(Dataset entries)

*** Begin section ***

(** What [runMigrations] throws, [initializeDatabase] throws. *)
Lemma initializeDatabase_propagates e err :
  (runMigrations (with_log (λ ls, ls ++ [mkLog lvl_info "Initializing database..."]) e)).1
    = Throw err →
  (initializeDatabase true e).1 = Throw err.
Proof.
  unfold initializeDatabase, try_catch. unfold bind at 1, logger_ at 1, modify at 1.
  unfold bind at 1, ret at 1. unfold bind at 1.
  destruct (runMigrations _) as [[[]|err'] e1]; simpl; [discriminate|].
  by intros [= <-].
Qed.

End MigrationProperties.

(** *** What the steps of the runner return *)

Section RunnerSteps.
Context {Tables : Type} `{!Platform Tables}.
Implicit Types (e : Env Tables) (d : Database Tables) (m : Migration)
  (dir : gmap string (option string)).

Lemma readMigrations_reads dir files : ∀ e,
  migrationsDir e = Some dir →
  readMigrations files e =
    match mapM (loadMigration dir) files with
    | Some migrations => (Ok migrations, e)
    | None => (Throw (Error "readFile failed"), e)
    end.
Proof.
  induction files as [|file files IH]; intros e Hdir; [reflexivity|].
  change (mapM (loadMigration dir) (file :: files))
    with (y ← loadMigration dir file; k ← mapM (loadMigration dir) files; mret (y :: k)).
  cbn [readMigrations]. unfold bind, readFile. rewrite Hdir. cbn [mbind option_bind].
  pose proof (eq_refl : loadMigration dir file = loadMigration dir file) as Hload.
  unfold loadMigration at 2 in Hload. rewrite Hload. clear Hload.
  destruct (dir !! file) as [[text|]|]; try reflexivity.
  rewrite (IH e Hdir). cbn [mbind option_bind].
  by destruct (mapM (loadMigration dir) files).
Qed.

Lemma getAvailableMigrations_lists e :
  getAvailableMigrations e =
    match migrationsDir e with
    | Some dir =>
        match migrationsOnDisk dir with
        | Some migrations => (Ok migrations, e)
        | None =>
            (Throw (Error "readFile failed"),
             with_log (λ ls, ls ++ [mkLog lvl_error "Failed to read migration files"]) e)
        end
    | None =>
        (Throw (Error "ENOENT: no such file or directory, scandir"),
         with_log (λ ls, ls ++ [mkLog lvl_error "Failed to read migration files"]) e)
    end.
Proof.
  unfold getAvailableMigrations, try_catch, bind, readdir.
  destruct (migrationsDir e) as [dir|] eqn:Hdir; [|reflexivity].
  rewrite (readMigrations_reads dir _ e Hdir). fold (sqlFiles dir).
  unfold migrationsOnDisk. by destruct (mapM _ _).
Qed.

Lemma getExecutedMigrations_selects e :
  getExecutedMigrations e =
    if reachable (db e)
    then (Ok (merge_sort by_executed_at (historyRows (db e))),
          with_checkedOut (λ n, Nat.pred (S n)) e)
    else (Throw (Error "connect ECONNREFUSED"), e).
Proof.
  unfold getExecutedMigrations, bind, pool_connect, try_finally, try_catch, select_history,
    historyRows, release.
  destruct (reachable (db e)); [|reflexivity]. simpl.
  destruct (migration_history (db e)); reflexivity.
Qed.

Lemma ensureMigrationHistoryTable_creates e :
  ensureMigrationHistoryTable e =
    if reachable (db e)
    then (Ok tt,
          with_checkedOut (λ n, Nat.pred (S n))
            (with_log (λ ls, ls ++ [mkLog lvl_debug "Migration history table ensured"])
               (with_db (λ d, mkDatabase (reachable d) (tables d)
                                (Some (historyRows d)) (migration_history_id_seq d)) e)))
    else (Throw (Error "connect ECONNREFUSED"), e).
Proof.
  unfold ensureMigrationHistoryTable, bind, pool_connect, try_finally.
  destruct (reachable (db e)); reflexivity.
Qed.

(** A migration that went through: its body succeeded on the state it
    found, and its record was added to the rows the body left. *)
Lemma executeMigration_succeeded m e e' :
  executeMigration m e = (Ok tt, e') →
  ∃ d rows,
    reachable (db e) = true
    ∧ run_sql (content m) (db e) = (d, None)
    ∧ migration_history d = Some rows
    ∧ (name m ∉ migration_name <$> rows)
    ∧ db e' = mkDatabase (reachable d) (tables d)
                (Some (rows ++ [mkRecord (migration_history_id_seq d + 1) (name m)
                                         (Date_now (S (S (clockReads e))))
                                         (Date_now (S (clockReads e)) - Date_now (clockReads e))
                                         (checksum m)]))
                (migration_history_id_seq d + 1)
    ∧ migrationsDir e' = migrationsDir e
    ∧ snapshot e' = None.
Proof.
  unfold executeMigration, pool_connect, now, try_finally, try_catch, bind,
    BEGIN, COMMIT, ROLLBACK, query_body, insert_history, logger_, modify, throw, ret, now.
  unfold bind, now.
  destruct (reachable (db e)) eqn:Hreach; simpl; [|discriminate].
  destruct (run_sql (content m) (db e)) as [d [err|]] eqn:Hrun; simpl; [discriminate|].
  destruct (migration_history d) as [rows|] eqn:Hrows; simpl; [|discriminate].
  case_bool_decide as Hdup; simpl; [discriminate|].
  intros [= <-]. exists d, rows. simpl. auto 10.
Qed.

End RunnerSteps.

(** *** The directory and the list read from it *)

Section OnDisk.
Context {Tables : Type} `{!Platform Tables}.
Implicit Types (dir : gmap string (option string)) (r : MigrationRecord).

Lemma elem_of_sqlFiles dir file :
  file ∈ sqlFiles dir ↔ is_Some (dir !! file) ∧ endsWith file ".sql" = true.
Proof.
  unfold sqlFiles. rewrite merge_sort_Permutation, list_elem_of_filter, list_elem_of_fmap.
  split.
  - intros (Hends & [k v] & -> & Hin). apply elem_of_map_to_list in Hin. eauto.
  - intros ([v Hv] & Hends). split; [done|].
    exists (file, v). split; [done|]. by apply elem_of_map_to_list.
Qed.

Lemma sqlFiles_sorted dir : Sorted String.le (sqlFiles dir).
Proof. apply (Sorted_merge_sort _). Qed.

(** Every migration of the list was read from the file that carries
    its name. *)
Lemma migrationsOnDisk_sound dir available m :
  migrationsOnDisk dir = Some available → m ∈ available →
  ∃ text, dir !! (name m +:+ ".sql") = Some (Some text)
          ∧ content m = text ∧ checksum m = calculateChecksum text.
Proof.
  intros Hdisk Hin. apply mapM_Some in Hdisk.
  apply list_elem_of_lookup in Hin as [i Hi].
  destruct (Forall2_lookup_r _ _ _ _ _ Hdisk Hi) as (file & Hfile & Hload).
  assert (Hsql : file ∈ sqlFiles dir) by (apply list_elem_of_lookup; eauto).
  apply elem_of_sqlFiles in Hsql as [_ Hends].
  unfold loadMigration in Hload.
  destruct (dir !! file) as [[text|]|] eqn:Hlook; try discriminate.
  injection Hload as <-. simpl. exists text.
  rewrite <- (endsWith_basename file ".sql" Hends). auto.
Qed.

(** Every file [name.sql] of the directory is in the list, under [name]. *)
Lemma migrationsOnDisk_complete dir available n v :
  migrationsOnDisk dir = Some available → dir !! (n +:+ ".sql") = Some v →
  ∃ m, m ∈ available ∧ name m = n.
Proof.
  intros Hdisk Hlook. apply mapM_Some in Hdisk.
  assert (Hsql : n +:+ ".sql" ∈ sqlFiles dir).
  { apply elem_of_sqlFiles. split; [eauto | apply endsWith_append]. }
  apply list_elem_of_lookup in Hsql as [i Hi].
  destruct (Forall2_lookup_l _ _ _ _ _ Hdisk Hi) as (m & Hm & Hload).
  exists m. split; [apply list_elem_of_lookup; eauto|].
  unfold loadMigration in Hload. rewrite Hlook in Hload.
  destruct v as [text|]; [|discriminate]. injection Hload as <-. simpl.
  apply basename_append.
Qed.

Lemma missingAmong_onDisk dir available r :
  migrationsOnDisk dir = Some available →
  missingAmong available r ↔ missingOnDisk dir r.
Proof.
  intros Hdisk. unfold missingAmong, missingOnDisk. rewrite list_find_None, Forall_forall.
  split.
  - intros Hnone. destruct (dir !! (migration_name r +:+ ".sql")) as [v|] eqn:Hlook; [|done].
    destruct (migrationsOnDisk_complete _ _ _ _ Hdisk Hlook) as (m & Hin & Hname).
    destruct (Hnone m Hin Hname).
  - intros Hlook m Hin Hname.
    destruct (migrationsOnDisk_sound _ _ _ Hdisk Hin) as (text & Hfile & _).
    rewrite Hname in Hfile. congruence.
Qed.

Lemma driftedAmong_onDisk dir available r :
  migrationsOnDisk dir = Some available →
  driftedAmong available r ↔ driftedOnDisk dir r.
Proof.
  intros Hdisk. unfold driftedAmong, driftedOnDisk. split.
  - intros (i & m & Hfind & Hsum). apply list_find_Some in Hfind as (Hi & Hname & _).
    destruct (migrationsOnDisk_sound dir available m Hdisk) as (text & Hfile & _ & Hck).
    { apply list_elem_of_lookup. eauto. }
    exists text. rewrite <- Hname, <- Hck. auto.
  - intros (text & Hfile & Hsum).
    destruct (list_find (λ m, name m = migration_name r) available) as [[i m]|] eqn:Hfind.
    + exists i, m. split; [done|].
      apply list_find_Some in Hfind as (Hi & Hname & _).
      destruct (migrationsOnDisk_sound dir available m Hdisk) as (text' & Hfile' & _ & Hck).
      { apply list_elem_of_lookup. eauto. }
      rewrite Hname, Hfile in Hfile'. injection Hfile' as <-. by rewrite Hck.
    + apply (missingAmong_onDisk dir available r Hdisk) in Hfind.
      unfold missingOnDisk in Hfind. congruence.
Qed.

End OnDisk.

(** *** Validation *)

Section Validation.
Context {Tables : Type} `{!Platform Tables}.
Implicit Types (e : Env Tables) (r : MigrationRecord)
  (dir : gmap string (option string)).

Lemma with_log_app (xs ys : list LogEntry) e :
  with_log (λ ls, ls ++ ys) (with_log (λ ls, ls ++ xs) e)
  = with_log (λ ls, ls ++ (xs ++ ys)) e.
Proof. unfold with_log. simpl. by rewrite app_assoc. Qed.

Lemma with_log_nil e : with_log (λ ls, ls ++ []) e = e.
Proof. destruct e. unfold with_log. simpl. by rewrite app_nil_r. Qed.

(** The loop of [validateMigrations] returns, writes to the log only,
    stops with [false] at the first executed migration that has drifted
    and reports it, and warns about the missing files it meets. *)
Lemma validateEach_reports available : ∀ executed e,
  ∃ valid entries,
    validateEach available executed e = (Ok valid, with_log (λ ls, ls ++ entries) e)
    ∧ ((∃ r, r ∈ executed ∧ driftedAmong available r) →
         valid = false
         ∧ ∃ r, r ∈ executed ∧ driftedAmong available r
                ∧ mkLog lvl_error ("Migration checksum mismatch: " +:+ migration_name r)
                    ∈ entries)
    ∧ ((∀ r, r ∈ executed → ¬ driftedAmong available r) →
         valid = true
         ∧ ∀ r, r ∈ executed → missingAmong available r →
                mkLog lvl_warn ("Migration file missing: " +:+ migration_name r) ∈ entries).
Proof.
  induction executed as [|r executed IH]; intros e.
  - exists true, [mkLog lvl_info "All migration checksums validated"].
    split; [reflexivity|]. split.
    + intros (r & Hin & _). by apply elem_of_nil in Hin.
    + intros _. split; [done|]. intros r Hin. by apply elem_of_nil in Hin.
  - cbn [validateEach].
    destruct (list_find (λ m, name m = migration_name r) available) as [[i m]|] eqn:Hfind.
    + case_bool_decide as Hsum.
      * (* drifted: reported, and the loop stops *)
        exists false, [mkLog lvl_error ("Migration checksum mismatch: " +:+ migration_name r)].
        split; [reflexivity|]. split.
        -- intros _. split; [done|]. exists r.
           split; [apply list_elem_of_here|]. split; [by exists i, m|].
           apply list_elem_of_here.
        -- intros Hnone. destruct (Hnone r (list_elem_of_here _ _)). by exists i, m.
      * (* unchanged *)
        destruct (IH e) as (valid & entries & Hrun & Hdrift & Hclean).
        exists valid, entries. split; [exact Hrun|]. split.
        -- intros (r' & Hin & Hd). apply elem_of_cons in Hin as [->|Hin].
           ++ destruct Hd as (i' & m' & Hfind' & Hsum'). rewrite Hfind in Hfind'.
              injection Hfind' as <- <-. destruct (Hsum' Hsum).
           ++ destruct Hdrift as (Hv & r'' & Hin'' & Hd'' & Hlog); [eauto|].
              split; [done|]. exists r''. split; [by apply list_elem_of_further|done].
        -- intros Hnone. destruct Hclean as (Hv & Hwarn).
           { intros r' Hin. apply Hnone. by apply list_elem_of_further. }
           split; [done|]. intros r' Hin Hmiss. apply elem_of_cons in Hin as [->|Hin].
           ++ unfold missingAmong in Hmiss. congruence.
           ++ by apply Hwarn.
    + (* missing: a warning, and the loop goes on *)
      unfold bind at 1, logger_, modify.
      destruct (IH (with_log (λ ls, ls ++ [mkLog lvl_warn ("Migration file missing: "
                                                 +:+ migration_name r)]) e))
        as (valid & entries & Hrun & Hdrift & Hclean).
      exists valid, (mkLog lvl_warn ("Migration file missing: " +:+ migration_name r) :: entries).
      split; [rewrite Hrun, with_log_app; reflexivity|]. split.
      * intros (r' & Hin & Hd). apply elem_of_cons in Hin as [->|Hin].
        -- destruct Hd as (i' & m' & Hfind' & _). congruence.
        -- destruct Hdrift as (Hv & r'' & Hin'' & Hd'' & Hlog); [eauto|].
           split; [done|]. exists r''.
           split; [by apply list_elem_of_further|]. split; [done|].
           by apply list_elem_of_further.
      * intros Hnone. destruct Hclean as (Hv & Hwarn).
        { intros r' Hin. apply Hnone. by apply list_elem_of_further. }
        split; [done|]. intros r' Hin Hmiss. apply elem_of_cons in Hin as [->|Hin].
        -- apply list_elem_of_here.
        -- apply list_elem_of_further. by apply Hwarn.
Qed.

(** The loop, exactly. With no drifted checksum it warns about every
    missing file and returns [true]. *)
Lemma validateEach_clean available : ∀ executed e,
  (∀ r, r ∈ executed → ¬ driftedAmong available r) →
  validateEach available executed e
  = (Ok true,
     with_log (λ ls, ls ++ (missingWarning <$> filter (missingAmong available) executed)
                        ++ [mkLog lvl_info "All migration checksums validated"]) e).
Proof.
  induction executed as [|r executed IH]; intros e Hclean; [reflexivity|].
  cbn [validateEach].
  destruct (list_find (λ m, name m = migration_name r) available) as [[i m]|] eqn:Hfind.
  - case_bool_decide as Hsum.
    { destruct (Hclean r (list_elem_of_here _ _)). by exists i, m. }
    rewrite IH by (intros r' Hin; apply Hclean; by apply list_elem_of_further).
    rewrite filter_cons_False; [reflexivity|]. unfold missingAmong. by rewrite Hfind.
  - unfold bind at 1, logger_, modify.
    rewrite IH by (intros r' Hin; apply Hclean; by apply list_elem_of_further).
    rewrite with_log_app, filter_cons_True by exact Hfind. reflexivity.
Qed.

*** End section ***

Try it - All lines above between those holding "Section RunnerSteps." and "pose proof (eq_refl", inclusive, must be set down unchanged, and no other line may be included.

Solution for this exercise -
Section RunnerSteps.
Context {Tables : Type} `{!Platform Tables}.
Implicit Types (e : Env Tables) (d : Database Tables) (m : Migration)
  (dir : gmap string (option string)).

Lemma readMigrations_reads dir files : ∀ e,
  migrationsDir e = Some dir →
  readMigrations files e =
    match mapM (loadMigration dir) files with
    | Some migrations => (Ok migrations, e)
    | None => (Throw (Error "readFile failed"), e)
    end.
Proof.
  induction files as [|file files IH]; intros e Hdir; [reflexivity|].
  change (mapM (loadMigration dir) (file :: files))
    with (y ← loadMigration dir file; k ← mapM (loadMigration dir) files; mret (y :: k)).
  cbn [readMigrations]. unfold bind, readFile. rewrite Hdir. cbn [mbind option_bind].
  pose proof (eq_refl : loadMigration dir file = loadMigration dir file) as Hload.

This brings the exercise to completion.